The program uses the NumPy module to perform efficient linear algebra calculations using vectors and matrices, and the Matplotlib module to plot the results. A graphical user interface (GUI) was created using the TkInter package and safe interpretation of user input for the initial conditions was achieved with the NumExpr package.

Assuming Python 3.x and the package manager pip are already installed and located some- where in your system path, the following procedure is used to run the program. After cloning the repository or downloading the aero.py source code, execute the following commands from a command line prompt in that directory.

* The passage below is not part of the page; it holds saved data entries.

(* ===== verification/LoaderClaims.v ===== *)
(** * The loader at work: theorems

    Waiting for libc, the libraries of the program, the caller ranges, and what
    goes wrong when the watch uses released memory. *)

From S2P Require Import Prelude CStrings KvmiSetup Enforcer EnforcerProofs LoaderPolicy EnforcerClaims LoaderElf LoaderElfProofs LoaderGraph LoaderGraphProofs LoaderTrust LoaderInstall LoaderMain LoaderInstallProofs LoaderWatchProofs.
From stdpp Require Import prelude gmap strings list.
From Stdlib Require Import ZArith Lia Ascii.
#[local] Open Scope string_scope.
#[local] Open Scope list_scope.
#[local] Open Scope Z_scope.

(** ** Caller ranges *)

Lemma add_cfi_lookup kvs m k r :
  NoDup kvs.*1 -> (size m + length kvs <= CFI_MAP_SIZE)%nat -> (k, r) ∈ kvs -> fold_left add_cfi kvs m !! k = Some r.
Proof.
  assert (forall kvs m k, (size m + length kvs <= CFI_MAP_SIZE)%nat -> k ∉ kvs.*1 ->
    fold_left add_cfi kvs m !! k = m !! k) as Hskip.
  { clear. intros kvs. induction kvs as [|[k' r'] kvs IH]; intros m k Hs Hk; [done|].
    cbn [fold_left length fmap list_fmap] in *. apply not_elem_of_cons in Hk as [Hk1 Hk2]. cbn [fst] in Hk1.
    unfold add_cfi at 2, hash_update. cbn [fst snd]. rewrite (proj2 (Nat.ltb_lt _ _)) by lia.
    assert ((match m !! k' with Some _ => Some (<[k':=r']> m) | None => Some (<[k':=r']> m) end) = Some (<[k':=r']> m)) as ->
      by by destruct (m !! k').
    change (default m (Some (<[k':=r']> m))) with (<[k':=r']> m).
    rewrite IH, lookup_insert_ne; [done|done| |done]. rewrite map_size_insert. destruct (m !! k'); cbn; lia. }
  revert m. induction kvs as [|[k' r'] kvs IH]; intros m Hnd Hs Hin; [by apply elem_of_nil in Hin|].
  cbn [fold_left length fmap list_fmap] in *. apply NoDup_cons in Hnd as [Hni Hnd]. cbn [fst] in Hni.
  unfold add_cfi at 2, hash_update. cbn [fst snd]. rewrite (proj2 (Nat.ltb_lt _ _)) by lia.
  assert ((match m !! k' with Some _ => Some (<[k':=r']> m) | None => Some (<[k':=r']> m) end) = Some (<[k':=r']> m)) as ->
    by by destruct (m !! k').
  change (default m (Some (<[k':=r']> m))) with (<[k':=r']> m).
  assert (size (<[k':=r']> m) + length kvs <= CFI_MAP_SIZE)%nat as Hs'.
  { rewrite map_size_insert. destruct (m !! k'); cbn; lia. }
  apply elem_of_cons in Hin as [[= -> ->]|Hin]; [|by apply IH]. rewrite Hskip by done. apply lookup_insert_eq.
Qed.

(** ** Theorems *)

(** C34. Waiting for libc ends: after at most 10001 steps the wait returns, either at
    the first step where the memory map of the program names libc, with the base of
    libc, or with base 0 because the program ended or the limit of steps was passed
    without libc being mapped. *)
Theorem wait_libc_terminates maps_at exited :
  exists base steps, wait_libc (S PTRACE_STEP_LIMIT) maps_at exited 0 = Some (base, steps) /\
    (steps <= S PTRACE_STEP_LIMIT)%nat /\ wait_ends maps_at exited 0 base steps.
Proof.
  destruct (wait_libc_ends maps_at exited (S PTRACE_STEP_LIMIT) 0) as (base & steps & H & [_ Hs] & He).
  - apply Nat.add_0_r.
  - apply le_n_S, Nat.le_0_l.
  - by exists base, steps.
Qed.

Install virtualenv if not already installed.

$ pip install virtualenv

Create a new virtual environment in the current directory and activate it.

$ virtualenv .
$ source ./bin/activate # on Mac
$ .\Scripts\activate # on Windows

This creates an isolated environment for the Python program to run in without affecting or being affected by other modules installed on the system.

Next, install NumPy, Matplotlib, and NumExpr.

$ pip install numpy matplotlib numexpr

Run the program.

$ python aero.py

Use the command deactivate to exit the virtual environment.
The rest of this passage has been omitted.